Article ID Journal Published Year Pages File Type
5557767 Pharmacology & Therapeutics 2017 12 Pages PDF
Abstract

Idiopathic pulmonary fibrosis (IPF) is a chronic fibrosing interstitial pneumonia of unknown cause, characterised by progressive worsening in lung function and dyspnoea with an associated prognosis similar to or worse than many cancers. As a better understanding emerges around the pathogenesis and mechanisms driving disease pathology, a host of novel agents are being tested both pre-clinically and clinically. However even with this deeper understanding and positive pre-clinical supportive data, negative trial outcomes are frequently reported, highlighting the problems faced in treating such a heterogeneous disease with a varied clinical course.

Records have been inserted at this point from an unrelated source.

(* ===== verification/JsonNumber.v ===== *)
(** * [encoding/json]: numbers

    The text the encoder writes for a number is scanned as one token and
    decoded to the same [float64]. *)

From Stdlib Require Import ZArith Lia Ascii String SpecFloat.
From stdpp Require Import base tactics numbers strings gmap list.
From S2P Require Import Prelude GoStrings GoUtf8 GoFloat GoCrypto Message Json JsonDecode JsonEncode JsonCompact JsonEnvelope.

Import json jsondec.

(** ** Decimal digits *)

Local Open Scope Z_scope.

Lemma digit_char_val d : 0 <= d < 10 -> is_digit (digit_char d) = true /\ byte_val (digit_char d) - 48 = d.
Proof.
  intros H. assert (d = 0 \/ d = 1 \/ d = 2 \/ d = 3 \/ d = 4 \/ d = 5 \/ d = 6 \/ d = 7 \/ d = 8 \/ d = 9) as Hd by lia.
  by destruct_or! Hd; subst.
Qed.

Lemma fixed_digits_num k n acc : 0 <= n ->
  forallb is_digit (bytes_of (fixed_digits k n)) = true /\ length (bytes_of (fixed_digits k n)) = k /\
  digits_num acc (bytes_of (fixed_digits k n)) = acc * 10 ^ Z.of_nat k + n mod 10 ^ Z.of_nat k.
Proof.
  intros Hn. revert acc. induction k as [|k IH]; intros acc.
  - cbn. rewrite Z.mod_1_r. split_and!; lia.
  - cbn [fixed_digits list_ascii_of_string forallb length digits_num].
    destruct (digit_char_val (n / 10 ^ Z.of_nat k mod 10)) as [-> ->]; [apply Z.mod_pos_bound; lia|].
    destruct (IH (acc * 10 + n / 10 ^ Z.of_nat k mod 10)) as (-> & -> & ->). split_and!; [done..|].
    replace (Z.of_nat (S k)) with (Z.of_nat k + 1) by lia.
    rewrite Z.pow_add_r, Z.pow_1_r by lia. rewrite (Z.rem_mul_r n (10 ^ Z.of_nat k) 10) by lia. ring.
Qed.

Lemma take_digits_stops ds rest : forallb is_digit ds = true ->
  match rest with c :: _ => is_digit c = false | [] => True end -> take_digits (ds ++ rest) = (ds, rest).
Proof.
  intros Hd Hr. induction ds as [|c ds IH]; cbn [app].
  - destruct rest as [|c rest]; [done|]. cbn. by rewrite Hr.
  - cbn [forallb] in Hd. apply andb_true_iff in Hd as [Hc Hd]. cbn. rewrite Hc, IH by done. done.
Qed.

Lemma count_digits_least fuel k n : (1 <= k)%nat -> (10 ^ (Z.of_nat k - 1) <= n) ->
  (10 ^ (Z.of_nat (count_digits fuel k n) - 1) <= n).
Proof.
  revert k; induction fuel as [|fuel IH]; intros k Hk Hn; cbn [count_digits]; [done|].
  destruct (Z.ltb_spec n (10 ^ Z.of_nat k)); [done|]. apply IH; [lia|]. by replace (Z.of_nat (S k) - 1) with (Z.of_nat k) by lia.
Qed.

Lemma digit_char_zero d : (0 <= d < 10) -> digit_char d = "0"%char -> d = 0.
Proof. intros Hd E. pose proof (digit_val_char d Hd) as H. rewrite E in H. by injection H. Qed.


(** Digits without a superfluous zero in front. *)
Definition int_ok (i : bytes) : Prop :=
  forallb is_digit i = true /\ match i with [] => False | c :: r => c = "0"%char -> r = [] end.

Lemma pad_digits_num w z : 0 <= z ->
  forallb is_digit (bytes_of (pad_digits w z)) = true /\ digits_num 0 (bytes_of (pad_digits w z)) = z /\
  bytes_of (pad_digits w z) <> [].
Proof.
  intros Hz. unfold pad_digits. set (c := count_digits _ 1 z).
  destruct (count_digits_bound (Z.to_nat (Z.log2 z)) 1 z Hz) as [Hb H1].
  { destruct (decide (z = 0)) as [->|]; [done|]. destruct (Z.log2_spec z ltac:(lia)) as [_ Hl].
    pose proof (Z.log2_nonneg z). eapply Z.lt_le_trans; [exact Hl|].
    replace (Z.of_nat (Z.to_nat (Z.log2 z) + 1)) with (Z.succ (Z.log2 z)) by lia. apply Z.pow_le_mono_l. lia. }
  fold c in Hb, H1. destruct (fixed_digits_num (Nat.max w c) z 0 Hz) as (Hd & Hl & Hn). split; [done|].
  assert (Hlt : z < 10 ^ Z.of_nat (Nat.max w c)) by (eapply Z.lt_le_trans; [exact Hb|]; apply Z.pow_le_mono_r; lia).
  split; [by rewrite Hn, Z.mod_small by lia|]. intros E. rewrite E in Hl. cbn in Hl. lia.
Qed.

Lemma digits_of_ok z : 0 < z -> exists c r, bytes_of (digits_of z) = c :: r /\ c <> "0"%char /\
  forallb is_digit (c :: r) = true /\ digits_num 0 (c :: r) = z.
Proof.
  intros Hz. destruct (pad_digits_num 0 z ltac:(lia)) as (Hd & Hn & Hne). fold (digits_of z) in *.
  destruct (bytes_of (digits_of z)) as [|c r] eqn:E; [done|]. exists c, r. split; [done|]. split; [|done].
  intros ->. unfold digits_of, pad_digits in E. rewrite Nat.max_0_l in E.
  pose proof (count_digits_least (Z.to_nat (Z.log2 z)) 1 z ltac:(lia) ltac:(cbn; lia)) as Hl.
  destruct (count_digits_bound (Z.to_nat (Z.log2 z)) 1 z ltac:(lia)) as [Hb H1].
  { destruct (Z.log2_spec z ltac:(lia)) as [_ Hl2]. pose proof (Z.log2_nonneg z). eapply Z.lt_le_trans; [exact Hl2|].
    replace (Z.of_nat (Z.to_nat (Z.log2 z) + 1)) with (Z.succ (Z.log2 z)) by lia. apply Z.pow_le_mono_l. lia. }
  destruct (count_digits _ 1 z) as [|k]; [lia|]. cbn [fixed_digits list_ascii_of_string] in E. injection E as E _.
  apply digit_char_zero in E; [|apply Z.mod_pos_bound; lia].
  replace (Z.of_nat (S k) - 1) with (Z.of_nat k) in Hl by lia. replace (Z.of_nat (S k)) with (Z.of_nat k + 1) in Hb by lia.
  assert (0 < 10 ^ Z.of_nat k) by (apply Z.pow_pos_nonneg; lia). rewrite Z.pow_add_r in Hb by lia.
  assert (1 <= z / 10 ^ Z.of_nat k < 10) by (split; [apply Z.div_le_lower_bound; lia|apply Z.div_lt_upper_bound; lia]).
  rewrite Z.mod_small in E; lia.
Qed.

(** ** Number tokens *)

(** Sign, integer part, digits of the fraction and exponent. *)
Definition num_text (neg : bool) (i fd ex : bytes) : bytes :=
  (if neg then ["-"%char] else []) ++ i ++ (match fd with [] => [] | _ => "."%char :: fd end) ++ ex.

Definition exp_ok (ex : bytes) : Prop :=
  ex = [] \/ exists sg d, ex = "e"%char :: sg :: d /\ (sg = "-"%char \/ sg = "+"%char) /\ forallb is_digit d = true /\ d <> [].

Definition num_ok (i fd ex : bytes) : Prop := int_ok i /\ forallb is_digit fd = true /\ exp_ok ex.

Lemma exp_ok_head ex rest : exp_ok ex -> ending rest ->
  match ex ++ rest with c :: _ => is_digit c = false /\ c <> "."%char | [] => True end.
Proof.
  intros [->|(sg & d & -> & _)] Hr; [|by split]. destruct rest as [|c rest]; [done|].
  by destruct (ending_stops c rest Hr) as (? & ? & _).
Qed.

Lemma frac_head fd ex rest : exp_ok ex -> ending rest ->
  match (match fd with [] => [] | _ => "."%char :: fd end) ++ ex ++ rest with c :: _ => is_digit c = false | [] => True end.
Proof. intros He Hr. pose proof (exp_ok_head ex rest He Hr). destruct fd; [|done]. cbn [app]. destruct (ex ++ rest); naive_solver. Qed.

Lemma scan_int_ok i rest : int_ok i -> match rest with c :: _ => is_digit c = false | [] => True end ->
  scan_int (i ++ rest) = Some (i, rest).
Proof.
  intros [Hd Hz] Hr. pose proof (take_digits_stops i rest Hd Hr) as Ht. destruct i as [|c i]; [done|]. cbn [app] in *. unfold scan_int.
  destruct (Ascii.eqb_spec c "0") as [->|]; [by rewrite (Hz eq_refl)|]. by rewrite Ht.
Qed.

Lemma scan_frac_ok fd ex rest : forallb is_digit fd = true -> exp_ok ex -> ending rest ->
  scan_frac ((match fd with [] => [] | _ => "."%char :: fd end) ++ ex ++ rest) = Some (match fd with [] => [] | _ => "."%char :: fd end, ex ++ rest).
Proof.
  intros Hd He Hr. pose proof (exp_ok_head ex rest He Hr) as Hh. destruct fd as [|c fd]; cbn [app].
  - destruct (ex ++ rest) as [|c r]; [done|]. unfold scan_frac. destruct Hh as [_ Hc]. by rewrite (proj2 (Ascii.eqb_neq c ".")).
  - unfold scan_frac. change (Ascii.eqb "." ".") with true. cbn iota. change (c :: fd ++ ex ++ rest) with ((c :: fd) ++ ex ++ rest).
    rewrite take_digits_stops by (done || (destruct (ex ++ rest); naive_solver)). done.
Qed.

Lemma scan_exp_ok ex rest : exp_ok ex -> ending rest -> scan_exp (ex ++ rest) = Some (ex, rest).
Proof.
  intros [->|(sg & d & -> & Hsg & Hd & Hne)] Hr; cbn [app].
  - destruct rest as [|c rest]; [done|]. destruct (ending_stops c rest Hr) as (_ & _ & Hc). unfold scan_exp. by rewrite Hc.
  - unfold scan_exp. cbn [Ascii.eqb Bool.eqb orb].
    assert (Hs : (Ascii.eqb sg "+" || Ascii.eqb sg "-")%bool = true) by (by destruct Hsg as [->| ->]). rewrite Hs.
    assert (Hno : match rest with c :: _ => is_digit c = false | [] => True end)
      by (destruct rest as [|c rest]; [done|]; by destruct (ending_stops c rest Hr) as (? & _)).
    rewrite (take_digits_stops d rest Hd Hno). by destruct d.
Qed.

Lemma int_ok_head i : int_ok i -> exists c r, i = c :: r /\ is_digit c = true.
Proof. intros [Hd Hz]. destruct i as [|c r]; [done|]. exists c, r. split; [done|]. cbn in Hd. by apply andb_true_iff in Hd as [? _]. Qed.

Lemma digit_not_minus c : is_digit c = true -> Ascii.eqb c "-" = false.
Proof. intros Hc. apply Ascii.eqb_neq. by intros ->. Qed.

Lemma scan_num_text neg i fd ex rest : num_ok i fd ex -> ending rest ->
  scan_number (num_text neg i fd ex ++ rest) = Some (num_text neg i fd ex, rest).
Proof.
  intros (Hi & Hf & He) Hr. unfold scan_number, num_text.
  set (fr := match fd with [] => [] | _ => _ end). rewrite <- !app_assoc.
  destruct (int_ok_head i Hi) as (c & r & Ei & Hc).
  assert (Hs : match (if neg then ["-"%char] else []) ++ i ++ fr ++ ex ++ rest with
               | c :: b1 => if Ascii.eqb c "-" then ([c], b1) else ([], (if neg then ["-"%char] else []) ++ i ++ fr ++ ex ++ rest)
               | [] => ([], []) end = (if neg then ["-"%char] else [], i ++ fr ++ ex ++ rest)).
  { destruct neg; [done|]. rewrite Ei. cbn [app]. by rewrite digit_not_minus. }
  rewrite Hs, scan_int_ok by (done || by apply frac_head). cbn [mbind option_bind].
  unfold fr. rewrite scan_frac_ok by done. cbn [mbind option_bind]. by rewrite scan_exp_ok.
Qed.

Lemma number_value_text neg i fd ex : num_ok i fd ex ->
  number_value (num_text neg i fd ex) = f64_of_decimal neg (digits_num 0 (i ++ fd)) (exp_num ex - Z.of_nat (length fd)).
Proof.
  intros (Hi & Hf & He). unfold number_value, num_text. set (fr := match fd with [] => [] | _ => _ end).
  destruct (int_ok_head i Hi) as (c & r & Ei & Hc).
  assert (Hs : match (if neg then ["-"%char] else []) ++ i ++ fr ++ ex with
               | c :: b1 => if Ascii.eqb c "-" then (true, b1) else (false, (if neg then ["-"%char] else []) ++ i ++ fr ++ ex)
               | [] => (false, []) end = (neg, i ++ fr ++ ex)).
  { destruct neg; [done|]. rewrite Ei. cbn [app]. by rewrite digit_not_minus. }
  rewrite Hs. pose proof (frac_head fd ex [] He I) as Hh. rewrite app_nil_r in Hh. fold fr in Hh.
  rewrite (take_digits_stops i (fr ++ ex) (proj1 Hi) Hh).
  assert (Hfr : match fr ++ ex with c :: r => if Ascii.eqb c "." then take_digits r else ([], fr ++ ex) | [] => ([], []) end = (fd, ex)).
  { pose proof (exp_ok_head ex [] He I) as Hx. rewrite app_nil_r in Hx. destruct fd as [|d fd]; cbn [fr app].
    - destruct ex as [|x ex]; [done|]. destruct Hx as [_ Hx]. by rewrite (proj2 (Ascii.eqb_neq x ".")).
    - change (Ascii.eqb "." ".") with true. cbn iota. change (d :: fd ++ ex) with ((d :: fd) ++ ex).
      apply take_digits_stops; [done|]. destruct ex; naive_solver. }
  by rewrite Hfr.
Qed.

Lemma reads_number neg i fd ex d : num_ok i fd ex -> reads 1 d (num_text neg i fd ex) (JNum (num_text neg i fd ex)).
Proof.
  intros Hn. pose proof (scan_num_text neg i fd ex) as Hs. destruct (int_ok_head i (proj1 Hn)) as (c & r & Ei & Hc).
  assert (Hh : exists x t, num_text neg i fd ex = x :: t /\ (x = "-"%char \/ is_digit x = true)).
  { unfold num_text. rewrite Ei. destruct neg; eexists _, _; (split; [done|]); eauto. }
  destruct Hh as (x & t & Et & Hx). rewrite Et in *. split.
  - exists x, t. split; [done|]. destruct Hx as [->|Hx]; [done|]. by apply is_digit_plain.
  - intros f rest Hf Hr. destruct f as [|f]; [lia|]. specialize (Hs rest Hn Hr). cbn [app value] in *.
    assert (forall y, y <> "-"%char -> is_digit y = false -> Ascii.eqb x y = false) as Hy
      by (intros y Hy1 Hy2; apply Ascii.eqb_neq; intros ->; destruct Hx; congruence).
    rewrite !Hy by done. rewrite Hs. cbn. by eexists.
Qed.

(** ** What the encoder writes for a number *)

Lemma bytes_take n s : bytes_of (string_take n s) = take n (bytes_of s).
Proof. revert s; induction n as [|n IH]; intros [|c s]; cbn; try done. by rewrite IH. Qed.

Lemma bytes_drop n s : bytes_of (string_drop n s) = drop n (bytes_of s).
Proof. revert s; induction n as [|n IH]; intros [|c s]; cbn; done. Qed.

Recently, two therapies that slow disease progression, nintedanib and pirfenidone, have been approved for the treatment of IPF, yet the clinical unmet need is still high for IPF patients given their failure to stop disease progression and their potential side-effect profiles. Efforts are being made to not only understand the underlying pathways and genetics that might influence the clinical course of the disease, but also the non-invasive biomarkers that reflect the activity of specific pathways which in turn may highlight progressive treatment plans for individual patients. The cumulative data may be based on the identification of subgroups of patients via biomarker analysis of ongoing clinical trials, or investigation of cohorts of patients over time to understand the relative role of these mediators in their disease progression. Below we review the ongoing quest for novel therapeutic approaches and highlight, where appropriate attempts have been made to identify patients for which a specific pathway or mediator may be driving disease progression.